他是Eric Holder,美国奥巴马政府的司法部长。他是在前往北京访问途中到香港来的,我们百忙中在当日近傍晚时分拨出时间,在他入住的酒店里,在众多保安人员簇拥中,一叙旧情,回忆当年在纽约读高中时的难忘岁月。
对于 Eric Holder 今天的成就,我一点也不惊奇。或者可以这么说:我们那家高中的任何一位同学,尤其是少数族裔的同学,干出一番成就来,我一点也不惊奇。你可能认为这个说法太夸张了;可是Stuyvesant High School (史岱文森高中),确实是一所非常特别的学校。
一九零四年成立的史岱文森高中,在纽约以至全美国都颇有名气,特别是在数理方面,单是出过四名诺贝尔奖得奖者,就足以令人刮目相看。其他校友名人更不计其数,到各著名大学升学的同学更占相当大的比例。它每年毕业礼请来的演讲嘉宾都大有名堂,前总统克林顿也曾应邀出席。Eric Holder 也有一年去了演讲,可见他的成就是得到母校的肯定。
Eric在跟我见面时,曾经向我重提,我们一起毕业时,他的成绩只属中游,在七百多名同级学生中排名在成绩最好的一半人之后。那年考第一的同学所得的高中三年总平均分,我还记得清楚的,是96分,Eric的平均分是90分以上,但他已记不清小数位后的数字了,只与第一名差几分。
我的成绩比Eric好不了多少,亦未可以考到头10%之内,而10%的门槛是当时考入一些较有名气大学的基本要求。所以在麻省理工的同学中,我是其中少数不是读高中时考全班第一名的。可见,我们同学之间的竞争是多么激烈。排位计到小数点后的两个位。然而,就是这样的「中游」成绩,已足以让Eric Holder 进入常青藤系的哥伦比亚大学,成为一位杰出的律师。
竞争这么激烈,是因为能够入读这家高中的都是应该有一定能力的学生。收生的标准是绝对简单的,任可门槛都不存在。考生只要就每年只考英文和数学的SHSAT (Specialized High School Admission Test),即特殊高中入学试,将所有应届学生考取的成绩排名,学校会收取排在前面的七百多名。这可说是一个相当公平的制度,但取录条件只用成绩来划界线,亦有人认为会出现不公平的地方,因为它没有充份考虑学生背景、初中学校的资源、个别同学的准备能力,甚至考试设计本身亦可能存在种族的偏差。

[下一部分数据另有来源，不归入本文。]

(** The address that MmuGetPhysicalAddressEx returns, mapped or not. *)
Lemma MmuGetPhysicalAddressEx_run va p s d lv : wf_tables s d lv -> paging s !! p = Some d -> p <> 0 ->
  PAGE_SIZE <= va < 2 ^ 64 ->
  MmuGetPhysicalAddressEx va p NULL s =
  Ok (default 0 (translate (phys s) (BasePhysicalAddress d) va) + va mod PAGE_SIZE, s).
Proof.
  intros Hwf Hp Hp0 Hva. assert (Hq : is_qword va) by (unfold PAGE_SIZE in *; rlia).
  pose proof (Z.mod_pos_bound va PAGE_SIZE ltac:(done)) as Hm. pose proof (Z.div_mod va PAGE_SIZE ltac:(done)) as Hd.
  set (b := va - va mod PAGE_SIZE). assert (Hb : b = PAGE_SIZE * (va / PAGE_SIZE)) by lia.
  unfold MmuGetPhysicalAddressEx. replace (NULL =? va) with false by (unfold NULL, PAGE_SIZE in *; lia).
  rewrite (bind_run _ _ _ tt s) by (apply ASSERT_run; by replace (p =? NULL) with false by (unfold NULL; lia)).
  replace (p =? NULL) with false by (unfold NULL; lia). cbn [negb].
  rewrite (bind_run _ _ _ (BasePhysicalAddress d) s)
    by (rewrite (bind_run _ _ _ d s); [done|unfold get_paging; by rewrite Hp]).
  rewrite AlignAddressLower_page, AddressOffset_page by done. fold b. rewrite u32_small by (unfold PAGE_SIZE in *; rlia).
  destruct (VmmGetPhysicalAddressEx_run false false b) with (s := s) (d := d) (lv := lv) as (r&t&R&Hret); try done.
  { unfold PAGE_SIZE in *. lia. } { unfold PAGE_SIZE in *. rlia. } { rewrite Hb, Z.mul_comm. by apply Z.mod_mul. }
  rewrite (bind_run _ _ _ _ _ R).
  assert (Hkey : page_key va = page_key b).
  { unfold page_key. rewrite Hb, (Z.mul_comm PAGE_SIZE), Z.div_mul by done. done. }
  unfold translate. rewrite (pte_same_key _ _ _ _ Hkey). unfold pte, retrieved in *.
  destruct (leaf (phys s) (BasePhysicalAddress d) b) as [a|]; cbn [mbind option_bind] in *.
  2:{ destruct Hret as [-> ->]. cbn [fst]. rewrite u64_small; [done|]. unfold NULL, PAGE_SIZE in *. rlia. }
  destruct (PteIsPresent (phys s a)).
  2:{ destruct Hret as [-> ->]. cbn [fst]. rewrite u64_small; [done|]. unfold NULL, PAGE_SIZE in *. rlia. }
  destruct Hret as (->&_&->&_); [|done..]. cbn [fst default fmap option_fmap option_map].
  destruct (PteGetPhysicalAddress_ok (phys s a)) as [? _]. rewrite u64_small; [done|].
  unfold MAXPHYADDR, PAGE_SIZE in *. rlia.
Qed.

(** MmuGetPhysicalAddressEx adds the offset within the page without testing the translation: for an address that is not mapped
    and not page-aligned it returns the offset, not NULL. *)
Theorem mmu_unmapped_address_not_null va p s d lv : wf_tables s d lv -> paging s !! p = Some d -> p <> 0 ->
  PAGE_SIZE <= va < 2 ^ 64 -> va mod PAGE_SIZE <> 0 -> pte (phys s) (BasePhysicalAddress d) va = None ->
  exists r, MmuGetPhysicalAddressEx va p NULL s = Ok (r, s) /\ r = va mod PAGE_SIZE /\ r <> NULL.
Proof.
  intros Hwf Hp Hp0 Hva Hm Hn. exists (va mod PAGE_SIZE). split; [|done].
  rewrite (MmuGetPhysicalAddressEx_run va p s d lv) by done. unfold translate. by rewrite Hn.
Qed.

当时以我来到纽约只有一年以及过往的成绩和读书的态度,我被取录不单令我的父母感到喜出望外,我自己亦感到惊奇。随着我入学后,我的三名弟妹都是应考入读该高中的,而他们的成绩都是比我好得多。这所学校离我当时的家不远,每天还可以步行上学,十足一所当区的邻里学校。

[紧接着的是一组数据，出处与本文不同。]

Lemma section_rights_flags c : IsBooleanFlagOn (section_rights c) PAGE_RIGHTS_WRITE = IsBooleanFlagOn c IMAGE_SCN_MEM_WRITE /\
  IsBooleanFlagOn (section_rights c) PAGE_RIGHTS_EXECUTE = IsBooleanFlagOn c IMAGE_SCN_MEM_EXECUTE.
Proof. unfold section_rights. by destruct (IsBooleanFlagOn c _), (IsBooleanFlagOn c _), (IsBooleanFlagOn c _). Qed.

Lemma rights_union a b : IsBooleanFlagOn a PAGE_RIGHTS_EXECUTE = true -> IsBooleanFlagOn b PAGE_RIGHTS_WRITE = true ->
  IsBooleanFlagOn (Z.lor a b) (Z.lor PAGE_RIGHTS_WRITE PAGE_RIGHTS_EXECUTE) = true.
Proof.
  unfold IsBooleanFlagOn. rewrite !Z.eqb_eq. intros Ha Hb. apply Z.bits_inj. intros k.
  apply (f_equal (fun z => Z.testbit z k)) in Ha, Hb. rewrite !Z.land_spec, ?Z.lor_spec, ?Z.land_spec in *.
  destruct (Z.testbit a k), (Z.testbit b k), (Z.testbit PAGE_RIGHTS_WRITE k), (Z.testbit PAGE_RIGHTS_EXECUTE k); done.
Qed.

(** Although a section that is writable and executable is refused, and although no page is shared when the sections are
    page aligned, the first page of a writable section that follows an executable one is mapped writable and executable. *)
Theorem pe_write_execute m info A secs i s1 s2 : page_aligned m info A secs -> secs !! i = Some s1 -> secs !! S i = Some s2 ->
  IsBooleanFlagOn (sec_Characteristics s1) IMAGE_SCN_MEM_EXECUTE = true ->
  IsBooleanFlagOn (sec_Characteristics s2) IMAGE_SCN_MEM_WRITE = true ->
  exists calls rights, _MmuMapPeInMemory info A m = Ok ((STATUS_SUCCESS, calls), m) /\
    mkMap (sec_BaseAddress s2) (A + offset_of info s2) rights ∈ calls /\
    IsBooleanFlagOn rights (Z.lor PAGE_RIGHTS_WRITE PAGE_RIGHTS_EXECUTE) = true.
Proof.
  intros Hp H1 H2 Hx Hw. eexists _, _. split; [by apply map_pe_run|]. split.
  - rewrite !elem_of_app. right. left. replace (sec_BaseAddress s2) with (ImageBase info + offset_of info s2) by (unfold offset_of; lia).
    by apply (section_calls_next _ _ _ _ i s1 s2).
  - apply rights_union; [by rewrite (proj2 (section_rights_flags _))|by rewrite (proj1 (section_rights_flags _))].
Qed.

(** ** The parser only reads *)
Definition read_only {A} (f : M Mem A) : Prop := forall m r m', f m = Ok (r, m') -> m' = m.

Lemma read_only_ret {A} (x : A) : read_only (ret x).
Proof. intros m r m' [= _ <-]. done. Qed.
Lemma read_only_bind {A B} (f : M Mem A) (g : A -> M Mem B) : read_only f -> (forall x, read_only (g x)) -> read_only (f ≫= g).
Proof.
  intros Hf Hg m r m'. unfold mbind, M_bind. destruct (f m) as [[x m1]|] eqn:E; [|done]. apply Hf in E as ->. apply Hg.
Qed.
Lemma read_only_if {A} (b : bool) (f g : M Mem A) : read_only f -> read_only g -> read_only (if b then f else g).
Proof. by destruct b. Qed.
Lemma read_only_load n p : read_only (load n p).
Proof.
  unfold load. apply read_only_bind; [|intros; apply read_only_ret]. revert p. induction n as [|n IH]; intros p; [apply read_only_ret|].
  cbn [read_bytes]. apply read_only_bind; [|intros; apply read_only_bind; [apply IH|intros; apply read_only_ret]].
  intros m r m'. unfold load8. destruct (m !! p) eqn:E; rewrite ?E; [|done]. by intros [= _ <-].
Qed.
#[local] Hint Resolve read_only_ret read_only_bind read_only_if read_only_load : core.

Lemma section_read_only info i : read_only (PeRetrieveSection info i).
Proof. unfold PeRetrieveSection, nt_SizeOfOptionalHeader, sh_VirtualAddress, sh_VirtualSize, sh_Characteristics. auto 20. Qed.
(* ===== verification/ProcessLife.v ===== *)
(** The life of processes ([Process]): what each operation does to the state, the invariant that every interleaving of
    process creation, thread creation, exit and destruction keeps, and the theorems. *)
From S2P Require Import Prelude IntUtils ClMemory Bitmap Interleave Pte PeParser Process.

(** * What the operations do *)
(** Flatten nested updates of the state. *)
Ltac pflat := cbv beta iota delta [set_PidBitmap set_pid_mem set_SystemProcess set_ProcessList set_AllThreadsList set_procs set_thrs
    set_p_pool set_next_block];
  cbn [PidBitmap pid_mem SystemProcess ProcessList AllThreadsList procs thrs p_pool next_block].
Section Runs.
Implicit Types s : pst.

Lemma proc_run s p P : procs s !! p = Some P -> proc p s = Ok (P, s).
Proof. intros E. unfold proc, getS, mbind, M_bind, lift. by rewrite E. Qed.
Lemma upd_proc_run s p P f : procs s !! p = Some P -> upd_proc p f s = Ok (tt, set_procs (<[p := f P]> (procs s)) s).
Proof. intros E. unfold upd_proc. by rewrite (bind_run _ _ _ _ _ (proc_run s p P E)). Qed.
Lemma thread_run s t T : thrs s !! t = Some T -> thread t s = Ok (T, s).
Proof. intros E. unfold thread, getS, mbind, M_bind, lift. by rewrite E. Qed.
Lemma upd_thread_run s t T f : thrs s !! t = Some T -> upd_thread t f s = Ok (tt, set_thrs (<[t := f T]> (thrs s)) s).
Proof. intros E. unfold upd_thread. by rewrite (bind_run _ _ _ _ _ (thread_run s t T E)). Qed.
(** FSINFO with both fields assigned. *)
Lemma set_fsi_run d v w : exists b1 b2, put_bytes (read_range d SECTOR_SIZE SECTOR_SIZE) 492 (to_le 4 v) = Ok b1 /\
  put_bytes b1 488 (to_le 4 w) = Ok b2 /\ Z.of_nat (length b2) = SECTOR_SIZE /\
  forall d', (forall a, SECTOR_SIZE <= a < 2 * SECTOR_SIZE -> d' a = d a) ->
    fsi_free (write_range d' SECTOR_SIZE b2) = w mod 2 ^ 32 /\ fsi_next (write_range d' SECTOR_SIZE b2) = v mod 2 ^ 32.
Proof.
  set (l := read_range d SECTOR_SIZE SECTOR_SIZE).
  assert (Z.of_nat (length l) = 512) as Hl by apply length_read_range.
  destruct (put_bytes_run l 492 (to_le 4 v)) as (b1&E1&L1&K1); [lia|rewrite length_to_le; lia|].
  destruct (put_bytes_run b1 488 (to_le 4 w)) as (b2&E2&L2&K2); [lia|rewrite length_to_le; lia|].
  exists b1, b2. split_and!; try done; [unfold SECTOR_SIZE; lia|]. intros d' Hd'. rewrite length_to_le in K1, K2.
  assert (forall off (x : list Z), 0 <= off -> length x = 4%nat -> off + 4 <= 512 ->
    (forall i, (i < 4)%nat -> b2 !! (Z.to_nat off + i)%nat = x !! i) ->
    read_range (write_range d' SECTOR_SIZE b2) (SECTOR_SIZE + off) 4 = x) as Hrd.
  { intros off x Ho Hx Hoff Hk. apply list_eq. intros i. destruct (decide (i < 4)%nat).
    - rewrite read_range_lookup by lia. destruct (lookup_lt_is_Some_2 x i ltac:(lia)) as [y Hy]. rewrite Hy. f_equal.
      replace (SECTOR_SIZE + off + Z.of_nat i) with (SECTOR_SIZE + Z.of_nat (Z.to_nat off + i)) by lia.
      apply write_range_in. by rewrite Hk.
    - rewrite !lookup_ge_None_2; [done|lia|]. unfold read_range. rewrite length_fmap, length_seqZ. lia. }
  unfold fsi_free, fsi_next. rewrite (Hrd 488 (to_le 4 w)), (Hrd 492 (to_le 4 v)); try (apply length_to_le); try lia.
  - by rewrite !le_to_le.
  - intros i Hi. rewrite K2, decide_False, K1, decide_True by lia. f_equal. lia.
  - intros i Hi. rewrite K2, decide_True by lia. f_equal. lia.
Qed.
Definition _FatPopulateFileInformationFromFatEntry (DeviceAlignment : Z) (DirEntry : list Z) (FileInformation : FILE_INFORMATION)
    : outcome FILE_INFORMATION :=
  let fileSize := AlignAddressUpper (DIR_FileSize DirEntry) DeviceAlignment in
  let attributes :=
    if IsBooleanFlagOn (DIR_Attr DirEntry) ATTR_VOLUME_ID then FILE_ATTRIBUTE_VOLUME
    else if IsBooleanFlagOn (DIR_Attr DirEntry) ATTR_DIRECTORY then FILE_ATTRIBUTE_DIRECTORY
    else FILE_ATTRIBUTE_NORMAL in
  if negb (FILE_ATTRIBUTE_VOLUME =? attributes) then
    creation ← assert_inr (ConvertFatDateTimeToDateTime (DIR_CrtDate DirEntry) (DIR_CrtTime DirEntry));
    write ← assert_inr (ConvertFatDateTimeToDateTime (DIR_WrtDate DirEntry) (DIR_WrtTime DirEntry));
    Ok (mkINFO creation write fileSize attributes)
  else Ok (mkINFO (CreationTime FileInformation) (LastWriteTime FileInformation) fileSize attributes).

(** * Walking through a directory *)
(** How the loop over the entries of a cluster ends: the visitor stopped it, an entry is the end mark, or the next cluster is to
    be read. *)
Inductive dir_step (A : Type) := Stopped (acc : A) | EndMark (acc : A) | NextCluster (longName : list Z) (acc : A).
Arguments Stopped {A} _.
Arguments EndMark {A} _.
Arguments NextCluster {A} _ _.
(** How the loop over the clusters ends. *)
Inductive walk_end := WStopped | WEndMark | WEndOfChain | WNoMemory | WFailed (status : Z).

Section FatDir.
Context (vol : PARTITION_INFORMATION) (now : DATETIME) (DeviceAlignment slack : Z).

(** The loop FatSearchDirectoryEntry and FatQueryDirectory share, over the entries of a cluster from [index] on; [visit] is
    what they do with an entry that is not free: a new accumulator, the long name collected so far, and whether to
    leave the loop. *)
Fixpoint dir_entries {A} (visit : list Z -> list Z -> A -> outcome (A * list Z * bool)) (fuel : nat) (pEntry : list Z)
    (index n : Z) (longName : list Z) (acc : A) : outcome (dir_step A) :=
  match fuel with
  | O => Err NoFuel
  | S fuel' =>
    e ← get_bytes pEntry (SIZEOF_DIR_ENTRY * index) SIZEOF_DIR_ENTRY;
    '(acc, longName, stop) ← (if is_free e then Ok (acc, longName, false) else visit e longName acc);
    if stop : bool then Ok (Stopped acc) else
    let index := index + 1 in
    let first := match get_le pEntry (SIZEOF_DIR_ENTRY * index) 1 with Ok b => b | Err _ => slack end in
    if FREE_ALL =? first then Ok (EndMark acc) else
    m ← cmod index n;
    if 0 =? m then Ok (NextCluster longName acc) else dir_entries visit fuel' pEntry index n longName acc
  end.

在我读中学期间,史岱文森高中的学生以犹太人居多,应占八成多的大多数。华裔可能是第二大的学生组别,西班牙裔及黑人的数目都很少。Eric是班里寥寥可数的黑人同学之一。这样的种族构成,曾经在纽约市民中,尤其是少数民族社区中,引起很大的争议,觉得收取入学制度对少数族裔不公平,要求改变入学标准的呼声曾经很强烈。最后,市议会要通过立法来维持只以特殊高中入学试成绩收生的传统做法。据我了解,如今包括华人、韩人等组成的亚裔学生越来越多,可能已变成大多数了。
另一变化是,我们就读时的史岱文森高中还是全男校;在我毕业后,它收取了第一批14名女生。如今,它已经是一所男女中学了。我不会感觉奇怪现时的女生会比男生的数目还要多。学校在十五街的旧校舍规模小,设施绝不完美,体育室只是在地库浴室旁的一个大房间,实验室更加简陋,图书馆亦不完整。每班上课学生不少过45人,绝对不是我们现在热烈讨论的小班教学。学校今天已经从十五街的旧址搬到曼克顿下城区的一个较以前大很多倍的二十一世纪设备完善的新校舍,不再面对缺少资源之苦。
史岱文森的取名,是为了纪念纽约历史上一位名人,就是荷兰殖民地 ─ 新阿姆斯特丹时的总督Peter Suyvesant。史岱文森很重视教育,他有一句名言:Nothing is more important than early instruction of youth (及早向青少年施教,比什么都重要)。我是他的遗教的得益者之一。